(** * Template semantics checker of the Angular compiler CLI (ngtsc)

    A shallow embedding of
    [packages/compiler-cli/src/ngtsc/typecheck/template_semantics/src/template_semantics_checker.ts]
    and of
    [packages/compiler-cli/src/ngtsc/validation/src/rules/deprecated_usages_rule.ts].

    The checker walks the template nodes of a component, hands the
    handler expression of every bound event to an expression visitor and
    reports writes to read-only template variables.  The diagnostics
    array that the visitors share is threaded through every function as
    an explicit state: a method [m(args): void] that may push to
    [this.diagnostics] becomes [m args : Diagnostics -> Diagnostics]. *)

From Stdlib Require Import List String ZArith Bool Arith Lia Permutation.
Import ListNotations.
Open Scope string_scope.

Set Warnings "-notation-for-abbreviation".

(** ** Source locations *)

(** [ParseSourceFile], [ParseLocation] and [ParseSourceSpan] of
    [@angular/compiler]: a span is a pair of locations, a location an
    offset into a template file. *)
Record ParseSourceFile : Type := { url : string }.
Record ParseLocation : Type := { file : ParseSourceFile; offset : nat }.
Record ParseSourceSpan : Type := { start : ParseLocation; end_ : ParseLocation }.

(** [ts.SourceFile] and [ts.ClassDeclaration], as far as the checker
    looks into them. *)
Record SourceFile : Type := { fileName : string }.
Record ClassDeclaration : Type :=
  { className : string; getSourceFile : SourceFile }.

(** ** Expression trees *)

(** Modelled from the spec: the expression classes of [@angular/compiler]
    (section 3, Expression Node), which live outside the two source files.
    Every node is a JavaScript object; its identity is the [oid] it
    carries, so that [a !== b] on two nodes is [oid a <> oid b].  The
    fields are those that the default traversal descends into. *)
Definition oid : Type := nat.

Scheme All for list.

Inductive AST : Type :=
| EmptyExpr (o : oid)
| ImplicitReceiver (o : oid)
| ThisReceiver (o : oid)
| LiteralPrimitive (o : oid) (value : string)
| PropertyRead (o : oid) (receiver : AST) (name : string)
| PropertyWrite (o : oid) (receiver : AST) (name : string) (value : AST)
| SafePropertyRead (o : oid) (receiver : AST) (name : string)
| KeyedRead (o : oid) (receiver key : AST)
| KeyedWrite (o : oid) (receiver key value : AST)
| Binary (o : oid) (operation : string) (left right : AST)
| PrefixNot (o : oid) (expression : AST)
| Conditional (o : oid) (condition trueExp falseExp : AST)
| Chain (o : oid) (expressions : list AST)
| Call (o : oid) (receiver : AST) (args : list AST)
| BindingPipe (o : oid) (exp : AST) (name : string) (args : list AST)
| LiteralArray (o : oid) (expressions : list AST)
| ASTWithSource (o : oid) (ast : AST) (source : option string).

(** The identity of a node. *)
Definition oid_of (a : AST) : oid :=
  match a with
  | EmptyExpr o | ImplicitReceiver o | ThisReceiver o
  | LiteralPrimitive o _ | PropertyRead o _ _ | PropertyWrite o _ _ _
  | SafePropertyRead o _ _ | KeyedRead o _ _ | KeyedWrite o _ _ _
  | Binary o _ _ _ | PrefixNot o _ | Conditional o _ _ _ | Chain o _
  | Call o _ _ | BindingPipe o _ _ _ | LiteralArray o _
  | ASTWithSource o _ _ => o
  end.

(** [a === b] on two expression objects. *)
Definition same_object (a b : AST) : bool := Nat.eqb (oid_of a) (oid_of b).

(** The property access [ast.receiver]; [None] is JavaScript's
    [undefined] on a node without that field. *)
Definition receiver_of (a : AST) : option AST :=
  match a with
  | PropertyRead _ r _ | PropertyWrite _ r _ _ | SafePropertyRead _ r _
  | KeyedRead _ r _ | KeyedWrite _ r _ _ | Call _ r _ => Some r
  | _ => None
  end.

(** [x instanceof ImplicitReceiver].  In the compiler [ThisReceiver]
    extends [ImplicitReceiver], so both classes pass the test. *)
Definition instanceofImplicitReceiver (x : option AST) : bool :=
  match x with
  | Some (ImplicitReceiver _) | Some (ThisReceiver _) => true
  | _ => false
  end.

(** ** Template nodes *)

Inductive ParsedEventType : Type := Regular | Animation | TwoWay.

Module TmplAstVariable.
Record t : Type :=
  { name : string;
    value : string;
    sourceSpan : ParseSourceSpan;
    keySpan : ParseSourceSpan;
    valueSpan : option ParseSourceSpan }.
End TmplAstVariable.

Module TmplAstLetDeclaration.
Record t : Type :=
  { name : string;
    value : AST;
    sourceSpan : ParseSourceSpan;
    nameSpan : ParseSourceSpan;
    valueSpan : ParseSourceSpan }.
End TmplAstLetDeclaration.

Module TmplAstReference.
Record t : Type :=
  { name : string; value : string; sourceSpan : ParseSourceSpan }.
End TmplAstReference.

Module TmplAstTextAttribute.
Record t : Type :=
  { name : string; value : string; sourceSpan : ParseSourceSpan }.
End TmplAstTextAttribute.

Module TmplAstBoundAttribute.
Record t : Type :=
  { name : string; value : AST; sourceSpan : ParseSourceSpan }.
End TmplAstBoundAttribute.

Module TmplAstBoundEvent.
Record t : Type :=
  { name : string;
    type : ParsedEventType;
    handler : AST;
    sourceSpan : ParseSourceSpan;
    handlerSpan : ParseSourceSpan }.
End TmplAstBoundEvent.

(** Modelled from the spec: the template node classes of
    [@angular/compiler] (section 3, Template Node), which live outside the
    two source files: the containers (element, template, content), the
    bindings and the leaves. *)
Inductive TmplAstNode : Type :=
| NElement (name : string)
    (attributes : list TmplAstTextAttribute.t)
    (inputs : list TmplAstBoundAttribute.t)
    (outputs : list TmplAstBoundEvent.t)
    (children : list TmplAstNode)
    (references : list TmplAstReference.t)
| NTemplate (tagName : option string)
    (attributes : list TmplAstTextAttribute.t)
    (inputs : list TmplAstBoundAttribute.t)
    (outputs : list TmplAstBoundEvent.t)
    (children : list TmplAstNode)
    (references : list TmplAstReference.t)
    (variables : list TmplAstVariable.t)
| NContent (selector : string)
    (attributes : list TmplAstTextAttribute.t)
    (children : list TmplAstNode)
| NText (value : string)
| NBoundText (value : AST)
| NTextAttribute (a : TmplAstTextAttribute.t)
| NBoundAttribute (a : TmplAstBoundAttribute.t)
| NBoundEvent (e : TmplAstBoundEvent.t)
| NVariable (v : TmplAstVariable.t)
| NReference (r : TmplAstReference.t)
| NLetDeclaration (l : TmplAstLetDeclaration.t).
Lemma GetInstance_layer_fields_no_bias :
  exists h' L,
    GetInstance (Some op_no_bias) None [] =
      Built kParameterMissingAttrBias (Some L) h' /\
    padding_ L = U32.wrap 0 /\ stride_ L = U32.wrap 1 /\ use_bias_ L = false /\
    Z.of_nat (length (weights_ L)) = U32.wrap 1 /\ length (bias_ L) = 0%nat.
Proof.
  destruct op_no_bias_built as (L0 & h' & Hrun).
  destruct (GetInstance_layer_fields op_no_bias None []
              (mkParams 1 1 [0; 0] false [1; 1] [1; 1]) 1 1 0 0 1 1
              kParameterMissingAttrBias (Some L0) h')
    as (L & HL & Hrest);
    [by vm_compute | reflexivity | reflexivity | reflexivity | exact Hrun |].
  exists h', L. rewrite <- HL. split; [exact Hrun | exact Hrest].
Defined.

Lemma holds_shape_same_shapes (h h' : heap) sh p :
  same_shapes h h' -> holds_shape h sh p -> holds_shape h' sh p.
Proof.
  intros Hsame (l & t & -> & Hl & Hs). destruct (Hsame l t Hl) as (t' & Hl' & Hs').
  exists l, t'. split; [done|]. split; [done | congruence].
Qed.

(** X16: kernel_size is read as [height, width]. Whenever the builder ends
    with a status after reading the parameters, each weight tensor of
    the layer has in_channels channels, kernel_size[0] rows and
    kernel_size[1] columns, and each bias tensor is 1x1x1, in the store
    the builder leaves. *)
Theorem GetInstance_layer_shapes op cl h p k0 k1 pad pad' st st' s cl' h' :
  params_read (params op) p ->
  p_kernel p = [k0; k1] -> p_padding p = [pad; pad'] -> p_stride p = [st; st'] ->
  GetInstance (Some op) cl h = Built s cl' h' ->
  exists L,
    cl' = Some L /\
    Forall (holds_shape h' (U32.wrap (p_in_channel p), U32.wrap k0, U32.wrap k1))
           (weights_ L) /\
    Forall (holds_shape h' (1, 1, 1)) (bias_ L).
Proof.
  intros Hp Hk Hpad Hst Hrun.
  destruct (GetInstance_built _ _ _ _ _ _ _ _ _ _ _ _ _ Hp Hk Hpad Hst Hrun)
    as (h1 & L & Hnew & -> & Hsame).
  apply ConvolutionLayer_new_built in Hnew as ((_ & Hws & Hbs) & _);
    [|apply Z.mod_pos_bound; done].
  exists L. split; [done|]. split.
  - eapply Forall_impl; [exact Hws|]. intros q. by apply holds_shape_same_shapes.
  - destruct (p_use_bias p).
    + destruct Hbs as [_ Hbs]. eapply Forall_impl; [exact Hbs|].
      intros q. by apply holds_shape_same_shapes.
    + rewrite Hbs. constructor.
Qed.

Lemma op_tall_built :
  exists s L h', GetInstance (Some op_tall) None [] = Built s (Some L) h'.
Proof. eexists _, _, _. reflexivity. Defined.

Lemma GetInstance_layer_shapes_tall :
  exists s L h',
    GetInstance (Some op_tall) None [] = Built s (Some L) h' /\
    Forall (holds_shape h' (U32.wrap 3, U32.wrap 5, U32.wrap 2)) (weights_ L) /\
    Forall (holds_shape h' (1, 1, 1)) (bias_ L).
Proof.
  destruct op_tall_built as (s & L0 & h' & Hrun).
  destruct (GetInstance_layer_shapes op_tall None []
              (mkParams 3 2 [0; 0] true [1; 1] [5; 2]) 5 2 0 0 1 1 s (Some L0) h')
    as (L & HL & Hrest);
    [by vm_compute | reflexivity | reflexivity | reflexivity | exact Hrun |].
  exists s, L, h'. rewrite <- HL. split; [exact Hrun | exact Hrest].
Defined.

Lemma bias_attribute_test attrs oc b :
  attrs !! "bias" = Some b ->
  bool_decide (attr_shape b = []) ||
    negb (default 0 (attr_shape b !! 0%nat) =? oc) = false ->
  ~ bias_attribute_bad attrs oc.
Proof.
  intros Hb Htest. unfold bias_attribute_bad. rewrite Hb.
  apply orb_false_iff in Htest as [Hnil Hhead].
  apply bool_decide_eq_false in Hnil. apply negb_false_iff, Z.eqb_eq in Hhead.
  intros [Hbad|Hbad]; [done|].
  destruct (attr_shape b) as [|d ds]; [done|]. cbn in Hhead, Hbad. congruence.
Qed.

Lemma load_attributes_causes attrs oc L h s cl h' :
  load_attributes attrs oc L h = Built s cl h' ->
  (s = kParameterMissingAttrBias -> bias_attribute_bad attrs oc) /\
  (s = kParameterMissingAttrWeight ->
   ~ bias_attribute_bad attrs oc /\ weight_attribute_bad attrs) /\
  (s = kParameterParseSuccess ->
   ~ bias_attribute_bad attrs oc /\ ~ weight_attribute_bad attrs).
Proof.
  unfold load_attributes.
  destruct (attrs !! "bias") as [bias|] eqn:Hb; cycle 1.
  { intros [= <- _ _]. repeat split; try done. unfold bias_attribute_bad. by rewrite Hb. }
  destruct (_ || _) eqn:Htest.
  { intros [= <- _ _]. repeat split; try done. intros _.
    unfold bias_attribute_bad. rewrite Hb.
    apply orb_true_iff in Htest as [Hnil|Hhead].
    - left. by apply bool_decide_eq_true in Hnil.
    - right. apply negb_true_iff, Z.eqb_neq in Hhead.
      destruct (attr_shape bias) as [|d ds]; [done|]. cbn in *. congruence. }
  pose proof (bias_attribute_test attrs oc bias Hb Htest) as Hgood.
  destruct (set_bias _ _ _) as [h1|s1|f] eqn:Hsb; [| |done]; cycle 1.
  { exfalso. revert Hsb. by apply (returns_in_set_bias (fun _ => False)). }
  destruct (attrs !! "weight") as [weight|] eqn:Hw; cycle 1.
  { intros [= <- _ _]. repeat split; try done. unfold weight_attribute_bad. by rewrite Hw. }
  destruct (bool_decide (attr_shape weight = [])) eqn:Hnil.
  { intros [= <- _ _]. repeat split; try done. unfold weight_attribute_bad. rewrite Hw.
    by apply bool_decide_eq_true in Hnil. }
  apply bool_decide_eq_false in Hnil.
  destruct (set_weights _ _ _) as [h2|s2|f] eqn:Hsw; [| |done]; cycle 1.
  { exfalso. revert Hsw. by apply (returns_in_set_weights (fun _ => False)). }
  intros [= <- _ _]. repeat split; try done.
  unfold weight_attribute_bad. by rewrite Hw.
Qed.

(** X17: the statuses of the attribute phase name their cause. When the
    builder returns the bias-attribute status, the six parameters were
    read and the "bias" attribute is absent, or has an empty shape, or a
    first shape entry other than out_channels; when it returns the
    weight-attribute status, the bias attribute passed and the "weight"
    attribute is absent or has an empty shape; when it returns success,
    the parameters were read, the three arrays have two entries, and both
    attributes passed. *)
Theorem GetInstance_statuses op cl h s cl' h' :
  GetInstance (Some op) cl h = Built s cl' h' ->
  (s = kParameterMissingAttrBias ->
   exists p, params_read (params op) p /\
             bias_attribute_bad (attribute op) (p_out_channel p)) /\
  (s = kParameterMissingAttrWeight ->
   exists p, params_read (params op) p /\
             ~ bias_attribute_bad (attribute op) (p_out_channel p) /\
             weight_attribute_bad (attribute op)) /\
  (s = kParameterParseSuccess ->
   exists p, params_read (params op) p /\
             length (p_kernel p) = 2%nat /\ length (p_stride p) = 2%nat /\
             length (p_padding p) = 2%nat /\
             ~ bias_attribute_bad (attribute op) (p_out_channel p) /\
             ~ weight_attribute_bad (attribute op)).
Proof.
  unfold GetInstance.
  destruct (parse_params (params op)) as [p|s0|f] eqn:Hp; [| |done].
  - apply parse_params_read in Hp.
    destruct (_ && _ && _) eqn:Hlen; cbn; [|done].
    apply andb_true_iff in Hlen as [[Hk Hs]%andb_true_iff Hpad].
    apply Nat.eqb_eq in Hk, Hs, Hpad.
    destruct (ConvolutionLayer_new _ _ _ _ _ _ _ _) as [h1 L].
    intros (Hbias & Hweight & Hok)%load_attributes_causes.
    split; [|split].
    + intros Hs'. exists p. split; [done|]. by apply Hbias.
    + intros Hs'. exists p. split; [done|]. by apply Hweight.
    + intros Hs'. exists p. destruct (Hok Hs') as [Hb Hw].
      split; [done|]. split; [done|]. split; [done|]. split; [done|]. by split.
  - intros [= <- _ _]. apply parse_params_return in Hp.
    split; [|split]; intros ->; exfalso; revert Hp; cbn;
      rewrite !elem_of_cons, elem_of_nil; intros H;
      repeat (destruct H as [H|H]; [discriminate|]); done.
Qed.

Lemma GetInstance_statuses_no_bias :
  exists p, params_read (params op_no_bias) p /\
            bias_attribute_bad (attribute op_no_bias) (p_out_channel p).
Proof.
  destruct op_no_bias_built as (L & h' & Hrun).
  apply (GetInstance_statuses op_no_bias None [] kParameterMissingAttrBias
           (Some L) h' Hrun). reflexivity.
Defined.
(** * The BR service safe point keeper (pkg/utils/safe_point.go)

  A shallow embedding of the Go code that keeps a backup timestamp safe from
  garbage collection: [CheckGCSafePoint], [UpdateServiceSafePoint] and
  [StartServiceSafePointKeeper], with the PD client as an interface, the
  log, the PD calls and the tickers recorded in a trace, and a Go panic as
  an outcome of its own. *)

From Stdlib Require Import ZArith List String Lia Bool.
Import ListNotations.
Local Open Scope string_scope.
Local Open Scope list_scope.
Local Open Scope Z_scope.

(** ** Go's fixed-width integers

    [uint64] and [int64] values are integers of [Z]; every operation of the
    source that can leave the range is followed by its wrap-around. *)
Module Go.

Definition is_uint64 (z : Z) : Prop := 0 <= z < 2 ^ 64.
Definition is_int64 (z : Z) : Prop := - 2 ^ 63 <= z < 2 ^ 63.

Definition to_uint64 (z : Z) : Z := z mod 2 ^ 64.
Definition to_int64 (z : Z) : Z := (z + 2 ^ 63) mod 2 ^ 64 - 2 ^ 63.

(** [a - b] on uint64. *)
Definition sub_uint64 (a b : Z) : Z := to_uint64 (a - b).
(** [a * b] on int64. *)
Definition mul_int64 (a b : Z) : Z := to_int64 (a * b).
(** [a / b] on int64: the quotient is truncated toward zero. *)
Definition quo_int64 (a b : Z) : Z := to_int64 (Z.quot a b).

Definition MaxUint64 : Z := 2 ^ 64 - 1.

End Go.

(** ** package time: a Duration is an int64 count of nanoseconds *)
Module time.

Definition Duration := Z.
Definition Nanosecond : Duration := 1.
Definition Second : Duration := 1000000000.

End time.

(** ** Constants of the package (lines 21-27) *)
Definition brServiceSafePointIDFormat : string := "br-%s".
Definition preUpdateServiceSafePointFactor : Z := 3.
Definition checkGCSafePointGapTime : time.Duration := 5 * time.Second.
Definition DefaultBRGCSafePointTTL : Z := 5 * 60.

(** ** BRServiceSafePoint (lines 30-34) *)
Record BRServiceSafePoint := {
  ID : string;
  TTL : Z;        (* int64, seconds *)
  BackupTS : Z    (* uint64 *)
}.

(** MakeSafePointID (lines 58-60): the format [brServiceSafePointIDFormat]
    filled with a fresh UUID, which is the argument here. *)
Definition MakeSafePointID (uuid : string) : string := ("br-" ++ uuid)%string.
(** * uperf_plugin: a shallow embedding of src/uperf_plugin.py

    The development follows the Python module function by function:
    [write_profile], [clean_profile], [start_client], [process_output],
    [run_uperf_server] and [run_uperf].

    Conventions.
    - Python [bytes] and [str] values are Rocq strings.  A decoded [str] is
      represented by its UTF-8 encoding, so [bytes.decode("utf-8")] is the
      identity on well-formed input and raises [UnicodeDecodeError] otherwise.
      All the literals the two regular expressions look for are ASCII, and in
      well-formed UTF-8 no byte of a multi-byte character is an ASCII byte, so
      matching on the encoding agrees with matching on the characters.
    - The class [\d] is read as the ASCII digits [0-9], which is what uperf
      prints.  On a [str] the class also takes the decimal digits of other
      scripts, so the scanner of the sample pattern and the conversions of
      its groups stand for the code on 7-bit text and on fields of ASCII
      digits; the statements that rest on them say so ([is_ascii],
      [digit_fields]).
    - Python [int] is [Z]; a binary64 [float] is a dyadic rational [m * 2^e]
      obtained by round-half-even from the exact value, or infinity.
    - A Python exception is a [Raise] in the [result] monad; a function that
      returns normally yields [Ok]. *)

From Stdlib Require Import ZArith String Ascii List Bool Lia DecimalString.
From stdpp Require Import gmap strings.

Local Open Scope string_scope.
Local Open Scope Z_scope.

(** ** Exceptions and the result monad *)

Inductive exn : Set :=
  | KeyError
  | ValueError
  | OverflowError
  | ZeroDivisionError
  | TypeError
  | AttributeError
  | UnicodeDecodeError
  | FileNotFoundError
  | TimeoutExpired.

Inductive result (A : Type) : Type :=
  | Ok (a : A)
  | Raise (e : exn).

Arguments Ok {A} a.
Arguments Raise {A} e.

#[global] Instance result_ret : MRet result := fun _ a => Ok a.
#[global] Instance result_bind : MBind result := fun _ _ f r =>
  match r with
  | Ok a => f a
  | Raise e => Raise e
  end.

Definition returns {A} (r : result A) : Prop := exists a, r = Ok a.

(** ** Strings *)

Definition newline : ascii := "010"%char.

Definition is_digit (c : ascii) : bool :=
  (48 <=? nat_of_ascii c)%nat && (nat_of_ascii c <=? 57)%nat.

Definition is_digit_or_dot (c : ascii) : bool :=
  is_digit c || Ascii.eqb c "."%char.

Definition is_empty (s : string) : bool :=
  match s with
  | EmptyString => true
  | String _ _ => false
  end.

(** [strip_prefix p s] is [Some r] exactly when [s = p +:+ r]. *)
Fixpoint strip_prefix (p s : string) : option string :=
  match p with
  | EmptyString => Some s
  | String a p' =>
      match s with
      | String b s' => if Ascii.eqb a b then strip_prefix p' s' else None
      | EmptyString => None
      end
  end.

(** The longest prefix of [s] whose characters satisfy [f], and what follows. *)
Fixpoint span (f : ascii -> bool) (s : string) : string * string :=
  match s with
  | EmptyString => (EmptyString, EmptyString)
  | String c r =>
      if f c then let '(a, b) := span f r in (String c a, b)
      else (EmptyString, s)
  end.

Fixpoint forallb_string (f : ascii -> bool) (s : string) : bool :=
  match s with
  | EmptyString => true
  | String c r => f c && forallb_string f r
  end.
(** * chunk_learner: the chunk store and its dependency-aware scheduler

    A shallow embedding of [src/chunk_learner/database.py] (the schema),
    [src/chunk_learner/operations.py] (the store operations and the
    availability query) and the commands [complete] (the completion
    gate), [add], [list] and [next] of [src/chunk_learner/cli.py].

    The SQLite database is a record of two tables, each the list of its
    rows in rowid order, with the AUTOINCREMENT counters SQLite keeps in
    [sqlite_sequence].  Every operation opens a connection, runs one
    statement and commits, so an operation is a function from the store
    before the call to a result and the store after it.  The clock
    ([CURRENT_TIMESTAMP], [datetime.now()]) is an explicit argument.

    The statements are modelled on integer parameters that bind, that is,
    on [sqlite_integer] values: for a Python int outside the signed 64-bit
    range [cursor.execute] raises [OverflowError] before the statement
    runs, which no operation catches.  Properties that say what a call
    returns for a given id are stated for ids in that range. *)

From Stdlib Require Import ZArith List String Bool Lia Permutation Sorted FinFun.
Import ListNotations.
Open Scope Z_scope.

(** ** models.py and the schema of database.py *)

(** A clock reading.  [CURRENT_TIMESTAMP] stores it as fixed-width text
    (YYYY-MM-DD HH:MM:SS), whose byte order is the order of the readings. *)
Definition timestamp := Z.

(** A row of table [chunks], which [operations.py] turns field by field
    into the dataclass [Chunk].  [created_at] and [completed_at] are
    nullable columns. *)
Record Chunk := mkChunk {
  id : Z;
  name : string;
  description : string;
  difficulty : Z;
  completed : bool;
  created_at : option timestamp;
  completed_at : option timestamp
}.

(** A row of table [dependencies]. *)
Record Dependency := mkDependency {
  dep_id : Z;
  chunk_id : Z;
  depends_on_chunk_id : Z
}.

(** The database file: both tables and the [sqlite_sequence] counters of
    their AUTOINCREMENT keys. *)
Record Store := mkStore {
  chunks : list Chunk;
  chunks_seq : Z;
  dependencies : list Dependency;
  dependencies_seq : Z
}.

(** [init_database] on a fresh file: two empty tables. *)
Definition init_database : Store :=
  {| chunks := []; chunks_seq := 0; dependencies := []; dependencies_seq := 0 |}.

(** The constraints of the schema whose violation aborts a statement. *)
Inductive constraint :=
| CHECK_difficulty_between_1_and_5
| UNIQUE_chunk_id_depends_on_chunk_id.

(** The exception a statement raises ([sqlite3.IntegrityError]). *)
Inductive exn :=
| IntegrityError (c : constraint).

Inductive result (A : Type) :=
| Return (a : A)
| Raise (e : exn).
Arguments Return {A} a.
Arguments Raise {A} e.

(** AUTOINCREMENT: one more than the largest rowid the table ever held. *)
Definition next_rowid (seq : Z) (rowids : list Z) : Z :=
  Z.max seq (fold_right Z.max 0 rowids) + 1.

(** The integers that bind to a statement parameter and that an INTEGER
    column holds: the signed 64-bit range.  On any other Python int the
    [sqlite3] module raises [OverflowError] before the statement runs. *)
Definition sqlite_integer (z : Z) : Prop :=
  - 2 ^ 63 <= z < 2 ^ 63.

(** ** Ordering of result rows *)

(** Stable insertion into a list sorted by [le]. *)
Fixpoint insert_row {A : Type} (le : A -> A -> bool) (x : A) (l : list A) : list A :=
  match l with
  | [] => [x]
  | y :: l' => if le x y then x :: y :: l' else y :: insert_row le x l'
  end.

(** [ORDER BY]: the rows sorted by [le], rows of equal key in table order. *)
Fixpoint order_by {A : Type} (le : A -> A -> bool) (l : list A) : list A :=
  match l with
  | [] => []
  | x :: l' => insert_row le x (order_by le l')
  end.

(** [ASC] on a nullable column: NULL sorts before every value. *)
Definition timestamp_le (a b : option timestamp) : bool :=
  match a, b with
  | None, _ => true
  | Some _, None => false
  | Some x, Some y => x <=? y
  end.

(** [ORDER BY c.difficulty ASC, c.created_at ASC]. *)
Definition difficulty_created_at_asc (a b : Chunk) : bool :=
  (difficulty a <? difficulty b)
  || ((difficulty a =? difficulty b) && timestamp_le (created_at a) (created_at b)).

(** [ORDER BY created_at DESC]. *)
Definition created_at_desc (a b : Chunk) : bool :=
  timestamp_le (created_at b) (created_at a).

(** ** operations.py *)

(** [INSERT INTO chunks (name, description, difficulty)]: the CHECK on
    [difficulty] aborts the statement; otherwise the row gets the next
    rowid and the column defaults.  (A difficulty that does not bind is
    refused as well, by [OverflowError] instead, with the store likewise
    unchanged.) *)
Definition create_chunk (name description : string) (difficulty : Z)
    (now : timestamp) (s : Store) : result Z * Store :=
  if (1 <=? difficulty) && (difficulty <=? 5) then
    let rowid := next_rowid (chunks_seq s) (map id (chunks s)) in
    (Return rowid,
     {| chunks := chunks s ++
          [ {| id := rowid; name := name; description := description;
               difficulty := difficulty; completed := false;
               created_at := Some now; completed_at := None |} ];
        chunks_seq := rowid;
        dependencies := dependencies s;
        dependencies_seq := dependencies_seq s |})
  else (Raise (IntegrityError CHECK_difficulty_between_1_and_5), s).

* * *

— ABOUT THIS TASK —
Which of the lines above hold the word "ASTWithSource"? Copy each one.

— RESPONSE —
| ASTWithSource (o : oid) (ast : AST) (source : option string).
  | ASTWithSource o _ _ => o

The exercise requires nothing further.